What the task asks
Word for word, transcribe the data below from the line with "simpl in E. lia." to the line with "Proof. apply map_app. Qed.", keeping both of those lines.

Records shown

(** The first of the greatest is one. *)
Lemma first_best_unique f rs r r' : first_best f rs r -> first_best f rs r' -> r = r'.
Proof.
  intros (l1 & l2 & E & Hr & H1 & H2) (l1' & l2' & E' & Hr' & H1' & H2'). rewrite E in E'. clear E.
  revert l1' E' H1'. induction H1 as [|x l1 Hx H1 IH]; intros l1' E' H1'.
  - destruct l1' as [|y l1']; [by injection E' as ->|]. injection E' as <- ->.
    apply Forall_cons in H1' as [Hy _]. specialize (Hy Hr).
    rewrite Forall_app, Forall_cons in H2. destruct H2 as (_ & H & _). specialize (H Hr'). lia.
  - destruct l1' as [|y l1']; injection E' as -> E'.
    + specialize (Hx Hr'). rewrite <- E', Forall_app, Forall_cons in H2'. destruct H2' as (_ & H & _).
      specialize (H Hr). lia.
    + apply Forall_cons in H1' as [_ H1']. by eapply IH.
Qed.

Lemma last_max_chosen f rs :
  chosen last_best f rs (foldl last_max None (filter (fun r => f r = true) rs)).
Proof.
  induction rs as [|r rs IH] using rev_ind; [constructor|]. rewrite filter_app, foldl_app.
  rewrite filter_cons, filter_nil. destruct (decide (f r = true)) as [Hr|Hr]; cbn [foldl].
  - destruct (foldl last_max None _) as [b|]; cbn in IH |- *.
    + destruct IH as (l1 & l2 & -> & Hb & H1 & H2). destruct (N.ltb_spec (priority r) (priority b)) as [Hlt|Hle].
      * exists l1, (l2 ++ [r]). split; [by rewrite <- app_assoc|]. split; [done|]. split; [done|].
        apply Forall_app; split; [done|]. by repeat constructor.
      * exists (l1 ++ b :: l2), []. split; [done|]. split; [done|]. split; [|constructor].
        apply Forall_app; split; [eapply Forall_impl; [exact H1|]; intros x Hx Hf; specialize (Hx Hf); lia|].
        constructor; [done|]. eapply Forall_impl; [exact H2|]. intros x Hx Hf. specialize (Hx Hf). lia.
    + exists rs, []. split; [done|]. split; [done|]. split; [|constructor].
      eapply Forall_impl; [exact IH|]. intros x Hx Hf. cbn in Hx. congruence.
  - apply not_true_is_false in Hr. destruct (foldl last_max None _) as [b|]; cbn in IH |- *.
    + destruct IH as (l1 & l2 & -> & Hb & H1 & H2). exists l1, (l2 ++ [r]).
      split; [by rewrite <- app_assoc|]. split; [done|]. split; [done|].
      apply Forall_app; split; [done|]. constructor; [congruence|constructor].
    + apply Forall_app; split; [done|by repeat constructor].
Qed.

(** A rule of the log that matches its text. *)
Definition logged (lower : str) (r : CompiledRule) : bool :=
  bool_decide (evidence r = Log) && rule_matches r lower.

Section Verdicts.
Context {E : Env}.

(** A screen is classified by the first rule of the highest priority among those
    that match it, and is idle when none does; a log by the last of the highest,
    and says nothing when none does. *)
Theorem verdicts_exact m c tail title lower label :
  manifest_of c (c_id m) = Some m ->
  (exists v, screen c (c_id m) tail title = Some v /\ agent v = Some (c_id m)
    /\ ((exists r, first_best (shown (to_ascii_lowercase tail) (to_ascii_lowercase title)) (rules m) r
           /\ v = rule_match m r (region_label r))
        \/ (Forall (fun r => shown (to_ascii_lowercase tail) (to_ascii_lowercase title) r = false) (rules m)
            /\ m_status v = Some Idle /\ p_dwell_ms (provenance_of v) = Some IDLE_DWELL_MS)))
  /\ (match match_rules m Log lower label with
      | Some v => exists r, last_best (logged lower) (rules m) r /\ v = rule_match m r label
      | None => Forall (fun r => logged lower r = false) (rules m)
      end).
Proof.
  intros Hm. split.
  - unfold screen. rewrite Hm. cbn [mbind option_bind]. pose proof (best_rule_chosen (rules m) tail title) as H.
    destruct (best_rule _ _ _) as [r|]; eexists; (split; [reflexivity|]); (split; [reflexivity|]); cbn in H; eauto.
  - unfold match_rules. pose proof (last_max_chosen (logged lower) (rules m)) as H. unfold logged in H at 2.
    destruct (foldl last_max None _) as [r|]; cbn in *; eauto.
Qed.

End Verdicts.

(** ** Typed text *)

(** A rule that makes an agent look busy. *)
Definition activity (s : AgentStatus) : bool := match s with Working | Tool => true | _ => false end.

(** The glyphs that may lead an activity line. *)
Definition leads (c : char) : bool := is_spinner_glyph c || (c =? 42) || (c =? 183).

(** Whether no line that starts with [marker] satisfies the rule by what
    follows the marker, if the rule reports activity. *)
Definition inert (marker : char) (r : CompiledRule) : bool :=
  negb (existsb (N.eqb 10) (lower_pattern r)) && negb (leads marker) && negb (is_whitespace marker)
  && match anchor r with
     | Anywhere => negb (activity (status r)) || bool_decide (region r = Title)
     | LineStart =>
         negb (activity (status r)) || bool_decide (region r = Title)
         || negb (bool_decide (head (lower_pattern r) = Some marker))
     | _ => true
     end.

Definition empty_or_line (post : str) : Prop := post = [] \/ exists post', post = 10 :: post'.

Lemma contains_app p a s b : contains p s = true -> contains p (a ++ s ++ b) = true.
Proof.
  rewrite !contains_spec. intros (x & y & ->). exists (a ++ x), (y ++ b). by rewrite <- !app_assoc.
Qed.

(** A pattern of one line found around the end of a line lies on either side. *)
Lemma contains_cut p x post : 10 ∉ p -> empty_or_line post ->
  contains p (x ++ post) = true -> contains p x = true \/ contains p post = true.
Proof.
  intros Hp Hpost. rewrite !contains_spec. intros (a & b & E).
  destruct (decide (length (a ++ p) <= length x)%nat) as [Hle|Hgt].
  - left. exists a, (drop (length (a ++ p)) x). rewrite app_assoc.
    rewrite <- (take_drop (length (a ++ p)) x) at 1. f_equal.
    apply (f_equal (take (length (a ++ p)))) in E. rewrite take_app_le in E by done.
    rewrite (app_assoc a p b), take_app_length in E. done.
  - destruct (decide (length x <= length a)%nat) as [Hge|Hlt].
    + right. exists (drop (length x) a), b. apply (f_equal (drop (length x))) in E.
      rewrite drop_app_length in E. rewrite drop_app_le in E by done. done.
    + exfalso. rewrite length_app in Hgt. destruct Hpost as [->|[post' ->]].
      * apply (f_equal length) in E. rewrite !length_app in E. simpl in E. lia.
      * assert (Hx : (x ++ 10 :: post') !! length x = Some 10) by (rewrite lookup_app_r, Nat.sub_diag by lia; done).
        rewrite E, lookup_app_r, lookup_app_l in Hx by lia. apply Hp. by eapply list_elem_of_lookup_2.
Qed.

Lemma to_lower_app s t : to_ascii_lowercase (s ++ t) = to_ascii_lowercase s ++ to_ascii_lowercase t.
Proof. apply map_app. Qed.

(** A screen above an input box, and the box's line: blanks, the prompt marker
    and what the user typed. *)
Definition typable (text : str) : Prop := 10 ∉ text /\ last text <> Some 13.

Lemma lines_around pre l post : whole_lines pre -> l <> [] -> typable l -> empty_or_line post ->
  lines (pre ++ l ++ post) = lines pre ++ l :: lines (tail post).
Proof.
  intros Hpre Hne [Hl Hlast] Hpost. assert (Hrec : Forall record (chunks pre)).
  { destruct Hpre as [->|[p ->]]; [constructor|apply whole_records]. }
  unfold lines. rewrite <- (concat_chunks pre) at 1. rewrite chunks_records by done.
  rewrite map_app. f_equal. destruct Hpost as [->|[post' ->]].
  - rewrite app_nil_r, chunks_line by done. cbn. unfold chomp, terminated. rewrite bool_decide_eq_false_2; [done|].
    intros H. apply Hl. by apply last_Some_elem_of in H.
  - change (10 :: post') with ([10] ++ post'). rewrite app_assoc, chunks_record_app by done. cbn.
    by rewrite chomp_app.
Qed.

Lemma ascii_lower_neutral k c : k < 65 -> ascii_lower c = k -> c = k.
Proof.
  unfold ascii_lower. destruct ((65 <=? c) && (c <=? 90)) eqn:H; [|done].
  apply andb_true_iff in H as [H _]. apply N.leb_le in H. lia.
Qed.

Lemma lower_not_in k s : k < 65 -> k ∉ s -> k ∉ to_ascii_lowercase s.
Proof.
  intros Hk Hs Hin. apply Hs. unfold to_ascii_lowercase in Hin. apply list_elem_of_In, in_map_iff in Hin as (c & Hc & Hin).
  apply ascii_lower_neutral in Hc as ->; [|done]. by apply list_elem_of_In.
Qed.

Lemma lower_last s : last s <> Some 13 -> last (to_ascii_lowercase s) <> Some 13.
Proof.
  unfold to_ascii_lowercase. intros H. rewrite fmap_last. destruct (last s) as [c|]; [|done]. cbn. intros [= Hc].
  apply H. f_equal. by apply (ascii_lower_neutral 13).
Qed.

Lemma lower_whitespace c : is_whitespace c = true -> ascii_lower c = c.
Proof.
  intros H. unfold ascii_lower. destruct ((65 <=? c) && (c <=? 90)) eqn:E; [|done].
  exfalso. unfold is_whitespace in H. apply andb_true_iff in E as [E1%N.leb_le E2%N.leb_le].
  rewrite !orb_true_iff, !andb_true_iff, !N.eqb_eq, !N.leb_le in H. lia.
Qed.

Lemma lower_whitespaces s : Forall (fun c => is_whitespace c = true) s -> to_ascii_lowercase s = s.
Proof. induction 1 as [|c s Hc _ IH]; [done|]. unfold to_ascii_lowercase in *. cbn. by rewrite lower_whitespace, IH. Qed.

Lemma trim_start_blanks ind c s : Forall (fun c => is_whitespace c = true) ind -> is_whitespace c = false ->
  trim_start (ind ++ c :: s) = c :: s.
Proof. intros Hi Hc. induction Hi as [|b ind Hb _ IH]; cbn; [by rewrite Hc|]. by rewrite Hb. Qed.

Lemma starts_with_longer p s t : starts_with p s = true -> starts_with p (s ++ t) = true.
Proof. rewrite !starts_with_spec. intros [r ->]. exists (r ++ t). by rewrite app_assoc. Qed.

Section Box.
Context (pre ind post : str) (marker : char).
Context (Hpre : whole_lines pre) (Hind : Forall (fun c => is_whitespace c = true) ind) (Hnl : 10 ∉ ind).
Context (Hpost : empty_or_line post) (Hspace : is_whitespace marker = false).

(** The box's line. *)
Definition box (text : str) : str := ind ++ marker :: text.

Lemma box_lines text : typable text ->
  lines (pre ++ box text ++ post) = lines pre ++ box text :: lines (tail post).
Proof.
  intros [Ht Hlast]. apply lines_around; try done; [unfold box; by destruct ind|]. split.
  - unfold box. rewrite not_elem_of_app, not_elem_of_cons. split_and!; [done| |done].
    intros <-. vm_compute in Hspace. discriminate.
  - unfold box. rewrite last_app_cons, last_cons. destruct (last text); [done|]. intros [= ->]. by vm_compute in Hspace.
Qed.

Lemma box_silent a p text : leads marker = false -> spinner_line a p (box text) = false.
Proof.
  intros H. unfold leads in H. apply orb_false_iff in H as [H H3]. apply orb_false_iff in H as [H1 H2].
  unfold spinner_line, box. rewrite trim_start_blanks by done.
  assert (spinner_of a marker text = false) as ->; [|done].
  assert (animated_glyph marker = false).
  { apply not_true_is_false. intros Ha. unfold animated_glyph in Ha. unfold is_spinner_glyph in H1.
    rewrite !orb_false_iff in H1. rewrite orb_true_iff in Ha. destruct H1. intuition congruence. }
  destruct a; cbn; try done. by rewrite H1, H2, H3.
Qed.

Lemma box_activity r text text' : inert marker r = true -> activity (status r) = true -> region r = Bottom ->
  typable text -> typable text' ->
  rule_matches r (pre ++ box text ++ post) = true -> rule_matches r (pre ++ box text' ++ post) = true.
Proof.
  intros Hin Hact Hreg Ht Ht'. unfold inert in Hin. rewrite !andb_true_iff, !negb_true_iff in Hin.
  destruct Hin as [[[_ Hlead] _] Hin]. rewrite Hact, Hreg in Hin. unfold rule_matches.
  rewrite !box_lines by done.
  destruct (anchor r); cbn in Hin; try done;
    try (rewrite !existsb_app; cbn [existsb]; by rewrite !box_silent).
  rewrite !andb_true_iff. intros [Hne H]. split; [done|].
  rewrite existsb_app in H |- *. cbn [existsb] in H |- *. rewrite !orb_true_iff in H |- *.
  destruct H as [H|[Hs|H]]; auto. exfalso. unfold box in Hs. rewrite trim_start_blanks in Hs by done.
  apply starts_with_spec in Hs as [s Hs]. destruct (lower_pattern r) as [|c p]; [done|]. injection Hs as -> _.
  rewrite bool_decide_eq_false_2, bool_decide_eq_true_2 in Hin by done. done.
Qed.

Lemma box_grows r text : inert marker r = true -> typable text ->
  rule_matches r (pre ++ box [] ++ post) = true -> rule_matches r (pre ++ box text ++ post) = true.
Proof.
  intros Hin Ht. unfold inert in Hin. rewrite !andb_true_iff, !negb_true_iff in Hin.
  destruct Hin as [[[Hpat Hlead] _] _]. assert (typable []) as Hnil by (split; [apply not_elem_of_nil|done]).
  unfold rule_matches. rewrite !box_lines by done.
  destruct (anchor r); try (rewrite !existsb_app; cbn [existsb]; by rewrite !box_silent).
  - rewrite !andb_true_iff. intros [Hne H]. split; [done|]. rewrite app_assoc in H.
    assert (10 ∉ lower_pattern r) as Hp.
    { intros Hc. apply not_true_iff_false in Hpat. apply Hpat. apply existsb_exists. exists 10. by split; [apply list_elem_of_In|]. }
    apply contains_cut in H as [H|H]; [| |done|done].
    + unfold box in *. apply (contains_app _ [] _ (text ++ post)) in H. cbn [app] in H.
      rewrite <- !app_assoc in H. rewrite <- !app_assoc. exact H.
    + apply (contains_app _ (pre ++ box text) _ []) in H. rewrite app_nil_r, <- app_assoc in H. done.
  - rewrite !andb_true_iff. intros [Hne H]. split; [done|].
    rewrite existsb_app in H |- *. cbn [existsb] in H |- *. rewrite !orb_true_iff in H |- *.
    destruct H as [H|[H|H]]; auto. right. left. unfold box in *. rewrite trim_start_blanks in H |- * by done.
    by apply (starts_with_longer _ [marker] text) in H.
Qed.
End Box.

Result below
      * apply (f_equal length) in E. rewrite !length_app in E. simpl in E. lia.
      * assert (Hx : (x ++ 10 :: post') !! length x = Some 10) by (rewrite lookup_app_r, Nat.sub_diag by lia; done).
        rewrite E, lookup_app_r, lookup_app_l in Hx by lia. apply Hp. by eapply list_elem_of_lookup_2.
Qed.

Lemma to_lower_app s t : to_ascii_lowercase (s ++ t) = to_ascii_lowercase s ++ to_ascii_lowercase t.
Proof. apply map_app. Qed.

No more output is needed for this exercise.